If I had to switch places with someone in my class of the opposite gender…I would chsose Sasuke-kun (CHAA!!). Sasuke is sooo hot, and sexy (heehee). Oh, um, and I would like to be so strong and talented as one of the legendary Uchiha member. I LOVE SASUKE!! I would also be Sasuke because then I can kick Ino-Chan's pig-like butt!! CHAA!!

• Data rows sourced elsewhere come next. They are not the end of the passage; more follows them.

(** * Pathfinity: the roadmap resolution pipeline

    A shallow embedding of the server action that builds a student's
    roadmap (template matching, course-code extraction, catalog lookup,
    model-assisted synthesis with response normalisation, merge and
    persist), and the properties its specification states about it.

    - Strings are sequences of UTF-16 code units in the source.  Here they
      are [string]s of 8-bit characters, read as the code units U+0000 to
      U+00FF; the string primitives below are the ECMAScript ones on that
      range.
    - The three regular expressions of the source are run by a small
      backtracking matcher.
    - What the model answers is a [value]: the data [JSON.parse] builds,
      with the ECMAScript rules for property reads and writes, truthiness
      and [String(...)] on such data.
    - The asynchronous functions are state-passing computations over a
      [World] (the three tables, a counter of store operations, the log of
      model calls) that may [throw]; the environment [Env] says which store
      operations fail, what time it is, what the catalog file holds, what
      the model answers and what [JSON.parse] returns. *)

From Stdlib Require Import List String Ascii Bool Arith ZArith Lia Permutation.
From Stdlib Require Import DecimalString.
Import ListNotations.
Open Scope string_scope.
Open Scope nat_scope.

(* ================================================================== *)
(** ** ECMAScript string primitives *)

Module Js.

(** [WhiteSpace] and [LineTerminator] of ECMAScript below U+0100: TAB, LF,
    VT, FF, CR, SP and NBSP.  The same set is the regular expression
    class [\s] and what [trim] strips. *)
Definition isWhiteSpace (c : ascii) : bool :=
  let n := nat_of_ascii c in
  ((9 <=? n) && (n <=? 13)) || (n =? 32) || (n =? 160).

Deer Journal/Diary-thingey,

Hmmmm…what the hek were we supposed to write about anyways!!? Why can't we kick butt instead of this. I mean! This is a total waste of time! We could be out there practicing, but instead, we have to write in a stupid diary! I should be out there chasing my dream of becoming the next Hokage, that's what! So long, suckers!!


Dear Journal,

Ohh! Talking about deer, have you ever tried deer meat? It's too…hmmm…plain. I love salted pork though. That's the best. Asuma sensei brought me to this eatery place where I could eat as much meat as I could!! It was heaven. Heaven! Like I told Shikamaru and Ino-Chan, every portion of meat is crucial. Well, to me at least. I can't believe Ino's going on a diet!! She's a vegetarian!! Sick! I hate vegetables. Well, Shikamaru and Asuma Sensei said I need to stop eating and train. So, I guess, I would be Ino, if I had to be someone of the opposite gender. Ok, there, I said it.


Dear Journal,

This is so troublesome, so I choose not to write anything besides this.


Dear Diary!,

I would wish to be Sakura-Chan because she is so pretty and intelligent. She doesn't seem to notice me much. Maybe I should do more push-ups, and run twice as fast. Gai Sensei would be proud. 5,000 sit-ups, 350 push-ups, 50 laps around the entire village, and improving my Lotus technique. Nobody is better than Gai Sensei though! Not even Kakashi, the Copy Warrior! Hieeyaahh! I also envy a genius in my class called Uchiha Sasuke. I think he is even stronger than Neji! I can't wait until this Chunin Exam Gai Sensei told me about! I will prove myself worthy!!